AN: Hey, more angst fic!
When Carson was twelve his older brother had brought home a puppy. It was a rangy mutt, the runt of a litter only eight weeks old, but Carson had taken to the little thing immediately.
Carson named him 'Shaggy', which was neither particularly cute nor particularly original, but it seemed to fit, and Shaggy seemed to like it.
The pup took to following him everywhere; a constant shadow. This lasted until school resumed in September. Shaggy whined for three days until Carson's mother became so tired of the noise that she locked the dog in the shed.
When Carson returned home from class to find the puppy cowering in the corner of the pitch-dark building he had the first argument he'd ever had with his parents. As would become the norm for the rest of his life, he won. Shaggy stopped whining and Carson's parents considered it a win-win situation.
When Carson was fifteen, Shaggy broke his left leg in a rabbit hole and Carson spent the better part of six weeks carrying the dog everywhere he could. Once the cast came off he devoted his time to helping the dog strengthen the weakened muscles.
Carson's mother thought it was sweet. Carson knew he'd found his calling.
He left for school the summer he was eighteen, and Shaggy contented himself with following Carson's younger sister around instead.
He returned home from university one weekend in the cold of winter and was surprised when Shaggy did not race out to greet him. Brigit explained between choked gasps of tears that she'd taken the dog for a walk down the lane to the town road and that a car had swerved on the ice. She'd narrowly avoided injury herself.
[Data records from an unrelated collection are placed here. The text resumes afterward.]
(** X7: for a type in the repository, every returned rule is the
    filtered copy of an enabled entry of the Default or the operation
    bucket, and no enabled entry is lost: the expression texts of the
    result are exactly the texts of the enabled entries of the two
    buckets. *)
Theorem X7_GetRulesFor_keeps_enabled_texts obj operation (rules : RuleSetMap)
    structRules :
  rules !! getStructName obj = Some structRules →
  let buckets := default [] (structRules !! "Default") ++
                 default [] (structRules !! operation) in
  (∀ x, x ∈ GetRulesFor obj operation rules →
        ∃ r, r ∈ buckets ∧ Enabled r = true ∧ x = filterEnabledRules r) ∧
  (∀ t, t ∈ Rule <$> GetRulesFor obj operation rules
        ↔ ∃ r, r ∈ buckets ∧ Enabled r = true ∧ Rule r = t).
Proof.
  intros Hrepo buckets. rewrite GetRulesFor_mergedRules.
  unfold mergedRules. rewrite Hrepo. unfold dedupByRule.
  set (enabled := enabledOnly (default [] (structRules !! "Default")) ++
                  enabledOnly (default [] (structRules !! operation))).
  assert (Hen : ∀ r, r ∈ enabled ↔ r ∈ buckets ∧ Enabled r = true).
  { intros r. unfold enabled, buckets. rewrite !elem_of_app, !enabledOnly_elem. tauto. }
  split.
  - intros x [r [-> Hr]]%list_elem_of_fmap.
    apply fold_keepFirst_elems in Hr as [Hr|Hr]; [by apply elem_of_nil in Hr|].
    apply Hen in Hr as [? ?]. exists r. by rewrite filterEnabledRules_pruneDisabled.
  - intros t. rewrite <- list_fmap_compose.
    rewrite (list_fmap_ext (Rule ∘ pruneDisabled) Rule) by (by intros _ [] _).
    rewrite fold_keepFirst_texts. cbn [fmap list_fmap]. rewrite elem_of_nil.
    rewrite list_elem_of_fmap. split.
    + intros [[]|(r & -> & Hr)]. apply Hen in Hr as [? ?]. by exists r.
    + intros (r & Hr & Hen' & <-). right. exists r. split; [done|]. by apply Hen.
Qed.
Carson cried himself to sleep that night for the first time in years. He was inconsolable. When Sunday evening rolled around and he refused to return to school his mother put her foot down.
"It was only a dog," she said, though her voice was not entirely unkind.
"But I loved him."
"Too much," she responded.
He ignored her. His unconditional ability to love is what would make him the brilliant doctor he was born to be.